Le Groupe d’experts Intergouvernemental sur l’Evolution du Climat (IPCC , en anglais) considère dans ses rapports les glaciers de montagne comme des indicateurs clefs du changement climatique (Lemke et al., 2007). Par ailleurs, ces masses de neige et de glace constituent des réservoirs d’eau douce d’une importance capitale dans le fonctionnement des systèmes physiques, biologiques et des sociétés (Vaughan et al., 2013).

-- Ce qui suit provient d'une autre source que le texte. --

(* ===== verification/CallConvCorrect.v ===== *)
(** Arguments do not collide.

    A convention is the number of registers of either class and whether the
    classes are counted apart.  What it does to a list of arguments is
    specified without cursors: the register of an argument is its rank among
    the arguments of its class, its place on the stack the bytes of the ones
    before it.  Both layout functions meet the specification, and the
    specification alone shows that no two arguments share a place. *)
From S2P Require Import Prelude CallConv.
#[local] Open Scope Z_scope.

Module CallConvCorrect.
Import CallConv.

(** * The specification *)

(** An argument: is it a floating-point number, must it go on the stack, and
    how many slots does it take there? *)
Record arg := mkArg { a_float : bool; a_stack : bool; a_slots : Z }.

Record convention := mkConv { c_gp : nat; c_vec : nat; c_separate : bool }.

Inductive place := InGp (n : nat) | InVec (n : nat) | OnStack (off bytes : Z).

(** How many of the arguments compete for the registers of a class. *)
Definition rank (l : list arg) (fl : bool) : nat := length (filter (fun a => a_stack a = false /\ a_float a = fl) l).

Definition reg_of (c : convention) (before : list arg) (a : arg) : option place :=
  if a_stack a then None
  else
    let n := if c_separate c then rank before (a_float a) else length before in
    let limit := if c_separate c && a_float a then c_vec c else c_gp c in
    if (n <? limit)%nat then Some (if a_float a then InVec n else InGp n) else None.

Definition bytes (c : convention) (a : arg) : Z := if c_separate c then 8 * a_slots a else 8.

Definition stacked (c : convention) (before : list arg) (a : arg) : Z := match reg_of c before a with Some _ => 0 | None => bytes c a end.

Fixpoint stack_from (c : convention) (before args : list arg) : Z :=
  match args with [] => 0 | a :: args => stacked c before a + stack_from c (before ++ [a]) args end.

Definition stack_bytes (c : convention) (args : list arg) : Z := stack_from c [] args.

(** The place of an argument behind others. *)
Definition place_of (c : convention) (before : list arg) (a : arg) : place :=
  match reg_of c before a with Some p => p | None => OnStack (stack_bytes c before) (bytes c a) end.

(** A convention that goes by position cannot send an argument to the stack. *)
Definition sendable (c : convention) (args : list arg) : Prop :=
  Forall (fun a => 0 < a_slots a /\ (c_separate c = false -> a_stack a = false)) args.

Lemma reg_of_register c before a : match reg_of c before a with Some (OnStack _ _) => False | _ => True end.
Proof. unfold reg_of. destruct (a_stack a); [done|]. cbv zeta. destruct (_ <? _)%nat; [|done]. by destruct (a_float a). Qed.

(** ** What it promises *)

Lemma stack_from_app c args1 args2 : forall before, stack_from c before (args1 ++ args2) = stack_from c before args1 + stack_from c (before ++ args1) args2.
Proof.
  induction args1 as [|a l IH]; intros before; cbn [stack_from app]; [by rewrite app_nil_r|]. rewrite IH, <- app_assoc. cbn [app]. lia.
Qed.

Lemma stack_bytes_snoc c args a : stack_bytes c (args ++ [a]) = stack_bytes c args + stacked c args a.
Proof. unfold stack_bytes. rewrite stack_from_app. cbn [stack_from app]. lia. Qed.

Lemma bytes_pos c a : 0 < a_slots a -> 8 <= bytes c a /\ (8 | bytes c a).
Proof. intros H. unfold bytes. destruct (c_separate c); split; try lia; [by exists (a_slots a); lia|by exists 1]. Qed.

Lemma stacked_pos c before a : 0 < a_slots a -> 0 <= stacked c before a /\ (8 | stacked c before a).
Proof. intros H. unfold stacked. pose proof (bytes_pos c a H). destruct (reg_of c before a); [|split; [lia|tauto]]. split; [lia|by exists 0]. Qed.

Lemma stack_from_pos c args : Forall (fun a => 0 < a_slots a) args -> forall before, 0 <= stack_from c before args /\ (8 | stack_from c before args).
Proof.
  induction 1 as [|a l Ha _ IH]; intros before; cbn [stack_from]; [split; [lia|by exists 0]|]. destruct (IH (before ++ [a])).
  destruct (stacked_pos c before a Ha). split; [lia|by apply Z.divide_add_r].
Qed.

Lemma sendable_slots c args : sendable c args -> Forall (fun a => 0 < a_slots a) args.
Proof. intros H. eapply Forall_impl; [exact H|]. by intros a [? _]. Qed.

Lemma rank_app l k fl : rank (l ++ k) fl = (rank l fl + rank k fl)%nat.
Proof. unfold rank. by rewrite filter_app, length_app. Qed.

Lemma rank_one a fl : rank [a] fl = if negb (a_stack a) && eqb (a_float a) fl then 1%nat else 0%nat.
Proof. destruct a as [[] [] s], fl; done. Qed.

(** The arguments before a later one. *)
Lemma take_later {A} (l : list A) i j a : (i < j)%nat -> l !! i = Some a -> exists rest, take j l = take i l ++ a :: rest.
Proof.
  intros Hij Hi. exists (take (j - S i) (drop (S i) l)).
  rewrite <- (take_drop_middle l i a Hi) at 1. apply lookup_lt_Some in Hi. rewrite take_app, length_take, Nat.min_l by lia.
  rewrite take_take, Nat.min_r by lia. f_equal. replace (j - i)%nat with (S (j - S i)) by lia. done.
Qed.

(** Registers differ, and ranges of the stack do not overlap. *)
Definition apart (p q : place) : Prop :=
  match p, q with
  | InGp m, InGp n | InVec m, InVec n => m <> n
  | OnStack o s, OnStack o' _ => o + s <= o'
  | _, _ => True
  end.

Definition inside (total : Z) (p : place) : Prop := match p with OnStack o s => 0 <= o /\ (8 | o) /\ o + s <= total | _ => True end.

Lemma stack_bytes_grow c before a rest : sendable c (before ++ a :: rest) -> reg_of c before a = None ->
  stack_bytes c before + bytes c a <= stack_bytes c (before ++ a :: rest).
Proof.
  intros Hs Hr. unfold stack_bytes. rewrite stack_from_app. cbn [stack_from app]. unfold stacked. rewrite Hr.
  apply sendable_slots, Forall_app in Hs as [_ [_ Hs]%Forall_cons]. destruct (stack_from_pos c rest Hs (before ++ [a])). lia.
Qed.

Lemma places_differ c args i j a b : sendable c args -> (i < j)%nat -> args !! i = Some a -> args !! j = Some b ->
  apart (place_of c (take i args) a) (place_of c (take j args) b).
Proof.
  intros Hs Hij Ha Hb. destruct (take_later args i j a Hij Ha) as [rest E]. set (before := take i args) in *.
  assert (sendable c (before ++ a :: rest)) as Hs'.
  { unfold sendable in *. rewrite <- E. by apply Forall_take. }
  rewrite E. unfold place_of. destruct (reg_of c before a) as [p|] eqn:Ep.
  2:{ pose proof (reg_of_register c (before ++ a :: rest) b) as Hb'. destruct (reg_of c _ b) as [[]|]; try done. cbn. by apply stack_bytes_grow. }
  pose proof (reg_of_register c before a) as Ha'. rewrite Ep in Ha'.
  destruct (reg_of c (before ++ a :: rest) b) as [q|] eqn:Eq; [|by destruct p]. unfold reg_of in Ep, Eq.
  destruct (a_stack a) eqn:Eas; [done|]. destruct (a_stack b); [done|].
  assert ((rank before (a_float a) < rank (before ++ a :: rest) (a_float a))%nat) as Hr.
  { rewrite rank_app. change (a :: rest) with ([a] ++ rest). rewrite rank_app, rank_one, Eas, eqb_reflx. cbn [negb andb]. lia. }
  destruct (c_separate c); cbn [andb] in Ep, Eq.
  - destruct (rank before _ <? _)%nat; [|done]. destruct (rank (before ++ _) _ <? _)%nat; [|done].
    injection Ep as <-. injection Eq as <-. destruct (a_float a), (a_float b); cbn [apart]; try exact I; lia.
  - destruct (length before <? _)%nat; [|done]. destruct (length (before ++ _) <? _)%nat; [|done].
    injection Ep as <-. injection Eq as <-. rewrite length_app. destruct (a_float a), (a_float b); cbn [apart length]; try exact I; lia.
Qed.

Lemma place_inside c args i a : sendable c args -> args !! i = Some a -> inside (stack_bytes c args) (place_of c (take i args) a).
Proof.
  intros Hs Ha. unfold place_of. pose proof (take_drop_middle args i a Ha) as E. set (before := take i args) in *.
  destruct (reg_of c before a) as [p|] eqn:Ep.
  { pose proof (reg_of_register c before a) as Hr. rewrite Ep in Hr. by destruct p. }
  cbn. assert (Forall (fun a => 0 < a_slots a) before) as Hb by (apply Forall_take; by eapply sendable_slots).
  destruct (stack_from_pos c before Hb []) as [H1 H2]. split; [done|]. split; [done|]. 
  pose proof (stack_bytes_grow c before a (drop (S i) args)) as Hg. rewrite E in Hg. by apply Hg.
Qed.

(** * x86-64 *)

Definition convention_of (abi : BinaryAbi) : convention := mkConv (int_param_count abi) (float_param_count abi) (counts_classes_separately abi).

(** The registers of a convention that goes by position must reach as far in
    both classes. *)
Record abi_ok (abi : BinaryAbi) : Prop := {
  ok_gp : (int_param_count abi <= length (int_param_registers abi))%nat;
  ok_vec : (float_param_count abi <= length (float_param_registers abi))%nat;
  ok_pos : counts_classes_separately abi = false -> (int_param_count abi <= float_param_count abi)%nat;
  ok_gp_nodup : NoDup (take (int_param_count abi) (int_param_registers abi));
  ok_vec_nodup : NoDup (take (float_param_count abi) (float_param_registers abi))
}.

Definition located (abi : BinaryAbi) (l : BinaryArgLocation) (p : place) : Prop :=
  match p with
  | InGp n => loc_kind l = BINARY_ARG_IN_GP_REGISTER /\ (n < int_param_count abi)%nat /\ int_param_registers abi !! n = Some (gp_register l)
  | InVec n => loc_kind l = BINARY_ARG_IN_XMM_REGISTER /\ (n < float_param_count abi)%nat /\ float_param_registers abi !! n = Some (xmm_register l)
  | OnStack o _ => loc_kind l = BINARY_ARG_ON_STACK /\ stack_offset l = o
  end.

(** What the cursors hold behind some arguments. *)
Definition tracks (abi : BinaryAbi) (before : list arg) (c : cursors) : Prop :=
  stack_cursor c = stack_bytes (convention_of abi) before /\
  if counts_classes_separately abi then
    int_used c = Nat.min (rank before false) (int_param_count abi) /\ float_used c = Nat.min (rank before true) (float_param_count abi)
  else positional c = length before.

Lemma push_slots_Ret slots c : 0 < slots -> 0 <= stack_cursor c -> stack_cursor c + 8 * slots < 2 ^ 31 ->
  push_slots slots c = Ret (mkCursors (int_used c) (float_used c) (positional c) (stack_cursor c + 8 * slots)).
Proof.
  intros Hs Hc Hb. unfold push_slots, BINARY_FUNCTION_STACK_SLOT_SIZE.
  rewrite wrapu_small, wraps_small by (unfold in_u, in_s; lia). unfold signed32.
  replace (slots * 8) with (8 * slots) by lia. destruct (_ && _) eqn:E; [done|]. apply andb_false_iff in E as [E%Z.leb_gt|E%Z.ltb_ge]; lia.
Qed.

Lemma get_in {A} (l : list A) n : (n < length l)%nat -> exists x, l !! n = Some x /\ get l (Z.of_nat n) = Ret x.
Proof. intros [x Hx]%lookup_lt_is_Some. exists x. split; [done|by apply get_nat]. Qed.

Lemma rank_snoc l a fl : rank (l ++ [a]) fl = (rank l fl + if negb (a_stack a) && eqb (a_float a) fl then 1 else 0)%nat.
Proof. by rewrite rank_app, rank_one. Qed.

Lemma stacked_in_reg c before a p : reg_of c before a = Some p -> stacked c before a = 0.
Proof. intros H. unfold stacked. by rewrite H. Qed.
Lemma stacked_on_stack c before a : reg_of c before a = None -> stacked c before a = bytes c a.
Proof. intros H. unfold stacked. by rewrite H. Qed.
Lemma place_in_reg c before a p : reg_of c before a = Some p -> place_of c before a = p.
Proof. intros H. unfold place_of. by rewrite H. Qed.
Lemma place_on_stack c before a : reg_of c before a = None -> place_of c before a = OnStack (stack_bytes c before) (bytes c a).
Proof. intros H. unfold place_of. by rewrite H. Qed.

Dans les Andes tropicales, à plus de 4500-4800 m d’altitude, se trouvent près de 99% des glaciers tropicaux (Kaser and Osmaston, 2002), dont 71% au Pérou, 20% en Bolivie, 4% en Équateur, 4% en Colombie et au Venezuela (Hastenrath, 1981 ; Jordan, 1991 ; Francou et Vincent, 2007). Le recul des glaciers tropicaux est un phénomène qui s’est accéléré depuis la fin des années 1970 (Rabatel et al., 2013), cela est également le cas de presque tous les glaciers de montagne dans le monde. La surface totale des glaciers tropicaux dans les Andes était estimée de 1920 km2 au début des années 2000 (Francou et Vincent, 2007). Ceci représente à peine 0,25% de la surface des glaciers à l’échelle mondiale (Pfeffer et al., 2014).
Cependant, leur localisation géographique dans une zone clef pour documenter le changement climatique à l’échelle globale fait de ces glaciers des témoins fiables pour reconstruire et comprendre les fluctuations climatiques actuelles et passées. C’est d’autant plus vrai que ces glaciers présentent une sensibilité très forte au climat (Francou et al., 1995 ; Kaser and Osmaston, 2002 ; Francou et al., 2004 ; Vuille et al., 2008) qui se reflète par des variations de masse et ensuite des fluctuations de la position du front des glaciers. Une augmentation de température de 4°C à plus de 4000 m d’altitude est simulée pour le XXIe siècle selon le scénario A2 de l’IPCC (Bradley et al., 2006 ; Urrutia et Vuille, 2009). Cette situation pourrait entrainer d’importantes réductions des glaciers et la possible disparition de ceux pour lesquels la ligne d’équilibre (ELA, equilibrium-line altitude en anglais) est très proche du sommet des massifs (Rabatel et al., 2013).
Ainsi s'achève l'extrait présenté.